Género


¿Por qué amo a las «putas feministas»?


Amo a las putas feministas, las amo tanto que me gustaría saber por qué. Con ellas, por ejemplo, no me peleo, aunque sí las cuestiono. ¿Y eso no es un signo de amor? Por momentos, por ejemplo, su «putez» parece ideal, al menos dentro de las redes sociales donde los cuerpos no entran. Por eso puedo unirme a ellas y recorrer un mundo plagado de emocionantes goces virtuales. Por otro lado, las fantasías que despiertan entre sus seguidores y las fotos eróticas que a veces muestran en la web les sirven de sustento para una militancia dura a favor del aborto, contra los femicidios y contra los abusos de toda clase, incluso contra los abusos perpetrados por las otras, las abolicionistas feministas blancas que militan contra la trata de personas y buscan dejar sin trabajo a las putas bajo una consigna demasiado simplista: si no hay clientes, no hay prostitución; si no hay prostitución, no hay trata.

Amo a las putas feministas, las amo tanto que me gustaría saber por qué.

Es cierto que el porno argentino en el que trabaja María Riot me resulta desconocido, pero no así el pensamiento que busca tutelar los cuerpos de las mujeres que usan su propia figura como herramienta de trabajo. En eso las putas feministas son abiertas e inclusivas y promocionan en su comunidad a prostitut@s de todo el espectro de la bandera LGBT. En medio de esta virtualidad atravesada de transgresiones aparentes y ofensas constantes entre distintos bandos feministas, a veces parece que apoyar a uno de los bandos, a las putas feministas en mi caso, podría ser nada más que una postura de moda. Pero cuando leí un artículo del psicoanalista Luciano Lutereau en la revista Polvo descubrí que, en realidad, también se trata de un modo de buscar al padre a través de la madre: “La fantasía de prostitución tiene dos elementos básicos: la defensa contra la seducción del hombre, que queda reducido a un mero instrumento, y encontrarse con el padre entre los clientes”. Siguiendo un poco ese razonamiento, las putas feministas me estarían prestando un cuerpo con el cual identificarme y al cual unirme, un cuerpo maternal que me protege y a la vez me permite buscar al padre entre los infinitos clientes. (Bueno, tal vez no son infinitos, pero sí hay miles de seguidores en las redes, y yo, arropada, puedo stalkearlos).

También nosotras, las putas feministas, tenemos el derecho a construir nuestra felicidad. ¿Pero existen las mercancías felices?

Pero volviendo a nuestra propuesta (aprovechando que ya me hice de un bando), a veces también pienso que las putas feministas no conocen límites en la apropiación de sus cuerpos, como si su genitalidad fuera nada más que una herramienta igual que el pincel de un artista o la arcilla de un escultor.
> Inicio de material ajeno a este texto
(** To show that something holds after a request, it is enough to show it
    for the five things a request can do to the store: nothing, the insert
    of a create, the replacement an update of plain fields makes, the
    replacement the database makes for another update, the removal of a
    delete.  Every write has passed the unique index. *)
Lemma handle_inv (I : World → Prop) r env w :
  (∀ w', sameCollections w w' → I w') →
  (∀ k b doc w', r = Create k (Some b) → draftDoc env k b = Some doc →
     violatesUnique (schemaOf k) (collection k w) (freshId env) doc = false →
     inserted k (freshId env) doc w w' → I w') →
  (∀ k id i b d w', r = Update k id (Some b) → castObjectId id = Some i →
     validUpdate k b = true →
     violatesUnique (schemaOf k) (collection k w) i (updatedDoc env k b d) = false →
     replaced k i d (updatedDoc env k b d) w w' → I w') →
  (∀ k id i f d x w', r = UpdateWith k id (Modify f) → castObjectId id = Some i →
     f d = Some x →
     violatesUnique (schemaOf k) (collection k w) i
       (replaceWith (schemaOf k) (now env) d x) = false →
     replaced k i d (replaceWith (schemaOf k) (now env) d x) w w' → I w') →
  (∀ k id i d w', r = Remove k id → castObjectId id = Some i →
     removed k i d w w' → I w') →
  I (handle r env w).2.
Proof.
  intros Hsame Hins Hrep Hmod Hrem.
  destruct r as [k|k request|k id|k id request|k id body|k id|q].
  - by apply Hsame, (readOnly_sameCollections (ListAll k)).
  - simpl. destruct (POST_outcome k request env w)
      as [(b & doc & -> & _ & _ & Hdoc & Hfree & _ & Hi & _) | [Hs _]]; [|by apply Hsame].
    by eapply Hins.
  - by apply Hsame, (readOnly_sameCollections (Read k id)).
  - simpl. pose proof (PUT_outcome k id request env w) as Hout.
    destruct request as [b|]; [|apply Hsame, Hout].
    destruct (castObjectId id) as [i|] eqn:Hid; [|apply Hsame, Hout].
    destruct (collection k w !! i) as [d|] eqn:Hd; [|apply Hsame, Hout].
    destruct (updateGoesThrough k i b d env w) eqn:Hgo; [|apply Hsame, Hout].
    destruct Hout as (_ & Hr & _).
    apply andb_true_iff in Hgo as [Hgo Hfree]. apply andb_true_iff in Hgo as [_ Hvalid].
    apply negb_true_iff in Hfree. by eapply Hrep.
  - simpl. destruct body as [| |f];
      [by apply Hsame, PUT_plain_sameCollections
      |by apply Hsame, PUT_plain_sameCollections|].
    pose proof (PUT_modify_outcome k id f env w) as Hout.
    destruct (castObjectId id) as [i|] eqn:Hid; [|apply Hsame, Hout].
    destruct (collection k w !! i) as [d|] eqn:Hd; [|apply Hsame, Hout].
    destruct (f d) as [x|] eqn:Hf; [|apply Hsame, Hout].
    destruct (connected env w && _) eqn:Hgo; [|apply Hsame, Hout].
    destruct Hout as (_ & Hr & _).
    apply andb_true_iff in Hgo as [_ Hfree]. apply negb_true_iff in Hfree.
    by eapply Hmod.
  - simpl. pose proof (DELETE_outcome k id env w) as Hout.
    destruct (castObjectId id) as [i|] eqn:Hid; [|apply Hsame, Hout].
    destruct (collection k w !! i) as [d|] eqn:Hd; [|apply Hsame, Hout].
    destruct (connected env w); [|apply Hsame, Hout].
    destruct Hout as (_ & Hr & _). by eapply Hrem.
  - by apply Hsame, (readOnly_sameCollections (Search q)).
Qed.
Las putas feministas modelan así sus cuerpos y calculan sus contactos con otros cuerpos de manera que, entre tanto placer gozoso, además puedan ganarse los recursos para financiar sus vidas. Este es uno de los puntos más delicados de mi amor por las putas feministas porque, si como dice el filósofo francés Dany-Robert Dufour, “el liberalismo nos deja la libertad de alienarnos nosotros mismos”, ¿hasta qué punto quienes asumen «la profesión más antigua del mundo” como si fuera una variante más del “emprendedurismo” no se están entregando así a una de las formas más obscenas del mercado? Por momentos, de hecho, ese planteo de las putas feministas me recuerda cuando el presidente Mauricio Macri, mientras su gobierno despedía a decenas de empleados estatales, dijo que soñaba con una Argentina «donde cada uno de nosotros encuentre un lugar donde ser feliz». Por supuesto, también nosotras, las putas feministas, tenemos el derecho a construir nuestra felicidad. ¿Pero existen las mercancías felices?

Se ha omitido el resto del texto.